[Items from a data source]
======

(** A completion flush tells the truth about the database.  Whatever its
    two statements end with, a success hook is emitted only for a request of
    the batch whose job row is gone; rows outside the batch, and rows of a
    group whose statement was rolled back, are untouched; fetchers are woken
    for exactly the queued requests of an acknowledged statement, and every
    queue lock the worker held for them is then released, while all other
    queue locks stay. *)
Theorem completion_flush_truthful hooks oq ou w batch db :
  let e := flush_batch hooks oq ou w batch db in
  (∀ req, req ∈ emitted e → req ∈ batch ∧ jobs (tables e) !! job_id req = None) ∧
  (∀ i, ¬ removed oq ou batch i → jobs (tables e) !! i = jobs db !! i) ∧
  (∀ i, i ∉ job_id <$> batch → jobs (tables e) !! i = jobs db !! i) ∧
  woken e = (if bool_decide (oq = Acknowledged) then length (ids_of true batch) else 0%nat) ∧
  (∀ req j q r, req ∈ batch → req_has_queue req = true → oq = Acknowledged →
     jobs db !! job_id req = Some j → job_queue_id j = Some q →
     job_queues db !! q = Some r → queue_locked_by r = Some w →
     job_queues (tables e) !! q = Some (unlock_queue r)) ∧
  (∀ q r, job_queues db !! q = Some r → queue_locked_by r ≠ Some w →
     job_queues (tables e) !! q = Some r).
Proof.
  unfold flush_batch. destruct (is_empty batch) eqn:Hemp.
  { destruct batch; [|done]. cbn. split_and!; try done; [set_solver|by case_bool_decide|set_solver]. }
  destruct (complete_batch_result oq ou w batch db) as [db' res] eqn:E.
  assert (db' = (complete_batch_result oq ou w batch db).1) as Hdb by (by rewrite E).
  assert (res = (complete_batch_result oq ou w batch db).2) as Hres by (by rewrite E).
  cbn [tables woken emitted]. subst db' res. clear E. split_and!.
  - intros req Hin. destruct hooks; [|set_solver].
    apply list_elem_of_filter in Hin as [Hp Hin]. split; [done|].
    rewrite persisted_iff in Hp by done. apply bool_decide_eq_true in Hp.
    rewrite complete_batch_jobs, bool_decide_eq_true_2; [done|]. unfold removed. rewrite !elem_of_ids_of.
    destruct (req_has_queue req) eqn:Eq; subst; naive_solver.
  - intros i Hi. by rewrite complete_batch_jobs, bool_decide_eq_false_2.
  - intros i Hi. rewrite complete_batch_jobs, bool_decide_eq_false_2; [done|].
    unfold removed. rewrite !elem_of_ids_of, list_elem_of_fmap in *. naive_solver.
  - apply woken_count.
  - intros req j q r Hin Hq -> Hj Hjq Hr Hw. rewrite complete_batch_queues, Hr. cbn [fmap option_fmap option_map].
    rewrite !bool_decide_eq_true_2; [done..| |done]. rewrite elem_of_row_queues.
    exists (job_id req), j. split_and!; [done| |done].
    apply bool_decide_eq_true_2, elem_of_ids_of. eauto.
  - intros q r Hr Hw. rewrite complete_batch_queues, Hr. cbn.
    by rewrite (bool_decide_eq_false_2 _ Hw), !andb_false_r.
Qed.
(** ** Failure: what a flush persists *)

Section failure_proofs.
Context (exp_secs : Z → Z) (outcome : nat → Outcome) (clock : nat → Z) (w : str).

======

Task prompt: Pull every line containing the word "whose" out of the entries above.

Answer below:
    the batch whose job row is gone; rows outside the batch, and rows of a
    group whose statement was rolled back, are untouched; fetchers are woken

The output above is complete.